Period poverty, the inability to afford menstrual products and adequate hygiene facilities, cuts across India’s social and economic landscape, though its impacts vary by context. For girls from economically disadvantaged backgrounds, the cost of sanitary pads can be prohibitive, forcing them to use cloth, paper, or other makeshift materials that pose health risks and cause anxiety. This economic barrier intersects with inadequate school facilities to create a powerful incentive for girls to stay home during menstruation, leading to missed classes, falling behind academically, and ultimately dropping out.


For working women, period poverty manifests differently but remains significant. Women in informal sector employment, domestic work, or agricultural labour often lack access to clean toilets, privacy for changing menstrual products, or the ability to take breaks when experiencing pain or discomfort.
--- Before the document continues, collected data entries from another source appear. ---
(** * KinoScheduleMaker: the schedule model and its solving strategy

    A shallow embedding of [main.py] (the time grid, shifts, the roster,
    the constraint model handed to the CP-SAT solver, the relaxation
    ladder around it and the printer of a solution's rows) and of the
    data of [config.py], together with the properties of the design
    description that can be stated over it and further properties of the
    code.

    Python values are modelled as follows: [int] is [Z], [str] is
    [string], [range] is a record of three integers, a list is a [list],
    a dict literal is an association list, and an exception is the
    [Raise] branch of [result].  The CP-SAT model is the list of the
    variables and constraints that the program adds to it, in the order
    in which it adds them; the solver itself is a parameter. *)

From Stdlib Require Import ZArith List String Ascii Bool Lia Arith Sorted.
Import ListNotations.

Local Open Scope string_scope.
Local Open Scope list_scope.
Local Open Scope Z_scope.

(** ** Exceptions *)

Inductive exn : Type :=
| SystemExit (msg : string)
| KeyError
| AssertionError
| TypeError
| ValueError.

Inductive result (A : Type) : Type :=
| Ok (a : A)
| Raise (e : exn).

Arguments Ok {A} a.
Arguments Raise {A} e.

Definition bind {A B : Type} (r : result A) (k : A -> result B) : result B :=
  match r with
  | Ok a => k a
  | Raise e => Raise e
  end.

Notation "x <- r ;; k" := (bind r (fun x => k))
  (at level 61, r at next level, right associativity).

(** A [for] loop whose body may raise: the first exception ends the loop. *)
Fixpoint mapM {A B : Type} (f : A -> result B) (l : list A) : result (list B) :=
  match l with
  | [] => Ok []
  | a :: l' => b <- f a ;; bs <- mapM f l' ;; Ok (b :: bs)
  end.

Definition flat_mapM {A B : Type} (f : A -> result (list B)) (l : list A)
  : result (list B) :=
  bs <- mapM f l ;; Ok (List.concat bs).

(** ** The Python built-ins the program uses *)

Module Py.

(** [range(start, stop, step)], for a positive step. *)
Record range : Type := mkrange { start : Z; stop : Z; step : Z }.

Definition range2 (a b : Z) : range := mkrange a b 1.
Definition range1 (b : Z) : range := mkrange 0 b 1.

Definition len (r : range) : nat :=
  Z.to_nat ((stop r - start r + step r - 1) / step r).

(** Iteration over a range. *)
Definition elems (r : range) : list Z :=
  map (fun i => start r + Z.of_nat i * step r) (seq 0 (len r)).

(** [x in r]. *)
Definition contains (r : range) (x : Z) : bool :=
  (start r <=? x) && (x <? stop r) && ((x - start r) mod step r =? 0).

(** [r1 == r2]: ranges compare as the sequences they denote. *)
Definition range_eqb (r1 r2 : range) : bool :=
  Nat.eqb (len r1) (len r2) &&
  (Nat.eqb (len r1) 0 ||
   ((start r1 =? start r2) && (Nat.leb (len r1) 1 || (step r1 =? step r2)))).

(** [s.index(c)]: position of the first occurrence, [None] for ValueError. *)
Fixpoint index (c : ascii) (s : string) : option nat :=
  match s with
  | EmptyString => None
  | String a s' =>
      if Ascii.eqb a c then Some O
      else match index c s' with Some n => Some (S n) | None => None end
  end.

(** [s[:n]] and [s[n:]]. *)
Fixpoint take (n : nat) (s : string) : string :=
  match n, s with
  | S n', String a s' => String a (take n' s')
  | _, _ => EmptyString
  end.

Fixpoint drop (n : nat) (s : string) : string :=
  match n, s with
  | S n', String _ s' => drop n' s'
  | _, _ => s
  end.

Definition digit_of (c : ascii) : option Z :=
  let n := nat_of_ascii c in
  if (Nat.leb 48 n && Nat.leb n 57)%bool then Some (Z.of_nat (n - 48)) else None.

(** The white space that [int] skips around a number: blank, \t, \n, \v,
    \f and \r. *)
Definition is_space (c : ascii) : bool :=
  let n := nat_of_ascii c in
  (Nat.leb 9 n && Nat.leb n 13) || Nat.eqb n 32.

Fixpoint skip_spaces (s : string) : string :=
  match s with
  | EmptyString => s
  | String c s' => if is_space c then skip_spaces s' else s
  end.

(** The digits that [int] reads, single underscores allowed between
    them: the value, the number of digits and the rest of the text.  With
    [need_digit] the next character has to be a digit, as it has to at
    the beginning and after an underscore. *)
Fixpoint int_digits (need_digit : bool) (acc count : Z) (s : string)
  : option (Z * Z * string) :=
  match s with
  | EmptyString => if need_digit then None else Some (acc, count, s)
  | String c s' =>
      match digit_of c with
      | Some d => int_digits false (10 * acc + d) (count + 1) s'
      | None =>
          if need_digit then None
          else if Ascii.eqb c "_"%char then int_digits true acc count s'
          else Some (acc, count, s)
      end
  end.

(** [sys.get_int_max_str_digits()], as CPython sets it by default. *)
Definition MAX_STR_DIGITS : Z := 4300.

(** [int(s)]: white space, an optional sign, decimal digits with single
    underscores between them, white space; anything else is ValueError,
    and so is a number of more than [MAX_STR_DIGITS] digits.  The text is
    taken as ASCII: Python also reads the white space and the decimal
    digits of Unicode beyond it, which are ValueError here. *)
Definition int (s : string) : result Z :=
  let s := skip_spaces s in
  let signed :=
    match s with
    | String c s' =>
        if Ascii.eqb c "+"%char then (1, s')
        else if Ascii.eqb c "-"%char then (-1, s')
        else (1, s)
    | EmptyString => (1, s)
    end in
  match int_digits true 0 0 (snd signed) with
  | Some (z, count, rest) =>
      if MAX_STR_DIGITS <? count then Raise ValueError
      else match skip_spaces rest with
           | EmptyString => Ok (fst signed * z)
           | String _ _ => Raise ValueError
           end
  | None => Raise ValueError
  end.

Definition digit_char (d : Z) : ascii := ascii_of_nat (48 + Z.to_nat d).

Fixpoint digits (fuel : nat) (n : Z) (acc : string) : string :=
  match fuel with
  | O => acc
  | S fuel' =>
      let acc' := String (digit_char (n mod 10)) acc in
      if n / 10 =? 0 then acc' else digits fuel' (n / 10) acc'
  end.
Lemma official_item_index (it : Item) :
  it ∈ App.OFFICIAL_ITEMS →
  1 ≤ official_rank it ≤ 15 ∧
  App.OFFICIAL_ITEMS !! Z.to_nat (official_rank it - 1) = Some it.
Proof.
  revert it. apply Forall_forall.
  repeat (constructor; [split; [simpl; lia|reflexivity]|]). constructor.
Qed.

Lemma off_map_lookup (nm : string) (r : Z) :
  App.off_map !! nm = Some r ↔
  ∃ it, it ∈ App.OFFICIAL_ITEMS ∧ name it = nm ∧ official_rank it - 1 = r.
Proof.
  unfold App.off_map.
  rewrite (dict_of_items_lookup (λ it, official_rank it - 1))
    by apply NoDup_reference_names.
  rewrite lookup_empty. split; [intros [H|[_ H]]; done|intros H; by left].
Qed.

Lemma off_map_item (it : Item) :
  it ∈ App.OFFICIAL_ITEMS →
  App.off_map !! name it = Some (official_rank it - 1).
Proof. intros Hin. apply off_map_lookup. by exists it. Qed.

Lemma off_map_unknown (nm : string) :
  nm ∉ reference_names → App.off_map !! nm = None.
Proof.
  intros Hnot. destruct (App.off_map !! nm) as [r|] eqn:E; [|done].
  apply off_map_lookup in E as (it & Hin & <- & _).
  destruct Hnot. unfold reference_names. by apply list_elem_of_fmap_2.
Qed.

Lemma off_pos_map_item (it : Item) :
  it ∈ App.OFFICIAL_ITEMS →
  App.off_pos_map !! name it = Some (official_rank it).
Proof.
  intros Hin. unfold App.off_pos_map.
  apply (dict_of_items_lookup official_rank);
    [apply NoDup_reference_names|]. left. by exists it.
Qed.

Lemma off_pos_map_unknown (nm : string) :
  nm ∉ reference_names → App.off_pos_map !! nm = None.
Proof.
  intros Hnot. destruct (App.off_pos_map !! nm) as [r|] eqn:E; [|done].
  unfold App.off_pos_map in E.
  apply (dict_of_items_lookup official_rank) in E;
    [|apply NoDup_reference_names].
  destruct E as [(it & Hin & <- & _)|[_ E]]; [|by rewrite lookup_empty in E].
  destruct Hnot. unfold reference_names. by apply list_elem_of_fmap_2.
Qed.

Lemma off_map_reference (nm : string) (i : nat) :
  App.off_map !! nm = Some (Z.of_nat i) → reference_names !! i = Some nm.
Proof.
  intros (it & Hin & <- & Hr)%off_map_lookup.
  apply official_item_index in Hin as [_ Hl].
  rewrite Hr, Nat2Z.id in Hl. unfold reference_names.
  by rewrite list_lookup_fmap, Hl.
Qed.

Lemma contribution_nonneg (i : Z) (nm : string) : 0 ≤ App.contribution i nm.
Proof.
  unfold App.contribution. destruct (App.off_map !! nm).
  - lia.
  - rewrite len_OFFICIAL_ITEMS. lia.
Qed.

Lemma contribution_zero (i : Z) (nm : string) :
  App.contribution i nm = 0 → App.off_map !! nm = Some i.
Proof.
  unfold App.contribution. destruct (App.off_map !! nm) as [r|].
  - intros H. f_equal. lia.
  - rewrite len_OFFICIAL_ITEMS. lia.
Qed.

Lemma calculate_score_sum (submitted_names : list string) :
  App.calculate_score submitted_names
  = sum (imap (λ i nm, App.contribution (Z.of_nat i) nm) submitted_names).
Proof.
  unfold App.calculate_score, enumerate.
  rewrite (running_total App.contribution). simpl. done.
Qed.
(** X13. For a table with pairwise different labels, [validate_data_types]
    logs one record for each declared column that is a column of the table,
    in the order of the dictionary, and nothing else:
    a warning with the exception when the conversion raised, and the message
    that the column was converted otherwise; also for a type name other than
    datetime, numeric and category, for which nothing is converted. *)
Theorem validate_data_types_log_records
    (to_datetime to_numeric_coerce astype_category : column → result column)
    w df d (expected_types : list (str * str)) :
  heap w !! df = Some d →
  NoDup (columns d) →
  NoDup expected_types.*1 →
  let w1 := (DataProcessor.validate_data_types to_datetime to_numeric_coerce
               astype_category df expected_types w).2 in
  log w1 = log w ++ (validate_record to_datetime to_numeric_coerce astype_category d
                       <$> filter (λ item, item.1 ∈ columns d) expected_types) ∧
  ∀ label ty, (label, ty) ∈ expected_types → label ∈ columns d →
    ty ∉ [lit "datetime"; lit "numeric"; lit "category"] →
    (INFO, MsgConverted label ty) ∈ log w1.
Proof.
  intros Hd _ Hnd w1.
  pose proof (validate_data_types_log to_datetime to_numeric_coerce astype_category
                df d expected_types w Hd Hnd) as H.
  unfold wp in H. fold w1 in H. split; [exact H|].
  intros label ty Hin Hlab Hty. rewrite H. apply elem_of_app. right.
  apply list_elem_of_fmap. exists (label, ty). split.
  - unfold validate_record. cbn [fst snd]. by rewrite bool_decide_eq_false_2.
  - apply list_elem_of_filter. by split.
Qed.

Lemma validate_data_types_log_records_witness :
  (INFO, MsgConverted (lit "origin") (lit "string"))
    ∈ log (DataProcessor.validate_data_types Ok Ok Ok
             1%positive [(lit "origin", lit "string")] example_world).2.
Proof.
  apply (validate_data_types_log_records Ok Ok Ok example_world 1%positive
           example_frame [(lit "origin", lit "string")]).
  - reflexivity.
  - apply (bool_decide_unpack _). by vm_compute.
  - apply (bool_decide_unpack _). by vm_compute.
  - left.
  - apply (bool_decide_unpack _). by vm_compute.
  - apply (bool_decide_unpack _). by vm_compute.
Defined.

(** ** MigrationAnalyzer: failures and the contents of the results *)

(** X14. [migration_trends] checks the two column names before anything else:
    if the time column or the migration column is not a column of the table
    it raises [ValueError], and then it has made no copy and logged
    nothing. *)
Theorem migration_trends_missing_column
    (to_datetime : column → result column)
    (groupby_year_agg : DataFrame → option str → str → str → result DataFrame)
    w df d time_col migration_col groupby_col :
  heap w !! df = Some d →
  time_col ∉ columns d ∨ migration_col ∉ columns d →
  MigrationAnalyzer.migration_trends to_datetime groupby_year_agg
    df time_col migration_col groupby_col w = (Raise ValueError, w).
Proof.
  intros Hd Hmiss.
  cut (wp (MigrationAnalyzer.migration_trends to_datetime groupby_year_agg
             df time_col migration_col groupby_col) w
          (λ r w', r = Raise ValueError ∧ w' = w)).
  { unfold wp. destruct (MigrationAnalyzer.migration_trends _ _ _ _ _ _ _) as [r w'].
    simpl. by intros [-> ->]. }
  unfold MigrationAnalyzer.migration_trends.
  apply wp_bind, (wp_df_columns _ d); [done|].
  destruct (decide (time_col ∈ columns d)) as [Ht|Ht].
  - rewrite (bool_decide_eq_true_2 (time_col ∈ columns d)) by done. simpl.
    destruct Hmiss as [Hmiss|Hmiss]; [done|].
    rewrite bool_decide_eq_false_2 by done. simpl. by apply wp_raise.
  - rewrite bool_decide_eq_false_2 by done. simpl. by apply wp_raise.
Qed.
These conditions force difficult choices between health and livelihood, dignity and economic survival.


Even women in formal employment face challenges. Workplaces that lack adequate toilet facilities, refuse to stock menstrual products, or stigmatise women who need accommodations during menstruation create hostile environments that affect women’s economic participation and advancement. The absence of menstrual leave policies in most workplaces means women must choose between pushing through pain or losing wages, a choice that men never face.


The health impacts of poor menstrual hygiene extend beyond immediate discomfort. Infections, reproductive health problems, and chronic conditions can result from inadequate access to clean facilities and appropriate products. Yet women often delay seeking treatment due to embarrassment or the normalisation of menstrual suffering. This silence around menstrual health problems contributes to broader patterns of women’s health being deprioritised and under-researched.


The Supreme Court’s recognition of menstrual health as a fundamental right provides a framework for addressing these interconnected challenges, but implementation will determine whether the judgement translates into meaningful change. State governments must audit and upgrade toilet facilities in schools, colleges, and public spaces. Educational curricula must be revised to include comprehensive, age-appropriate menstrual health education for all students. Workplaces must develop policies that accommodate menstrual needs without stigma or penalty.

Beyond government action, the judgement should catalyse broader social change. Families must begin having open conversations about menstruation, replacing shame with matter-of-fact discussion. Media and popular culture can play a role in normalising these conversations. Civil society organisations must monitor implementation and hold authorities accountable for failures to provide adequate facilities and education.


The path from judicial recognition to social transformation is neither short nor straightforward. Deeply entrenched cultural attitudes do not change simply because a court has spoken. Yet the Supreme Court’s judgement provides both legal authority and moral weight to efforts that activists, educators, and health workers have pursued for years. It affirms that menstrual health is not a private problem to be endured in silence but a public concern that demands collective action.


India’s treatment of menstruation serves as a measure of its commitment to gender equality. A society that cannot provide clean toilets for menstruating students, that forces girls to drop out because of a natural biological process, and that shrouds half its population’s experience in shame has not achieved true equality regardless of what its laws proclaim. The Supreme Court has now made clear that menstrual dignity is not negotiable and that constitutional rights extend to the most intimate aspects of women’s lives. The question now is whether India’s institutions and citizens will rise to meet this challenge.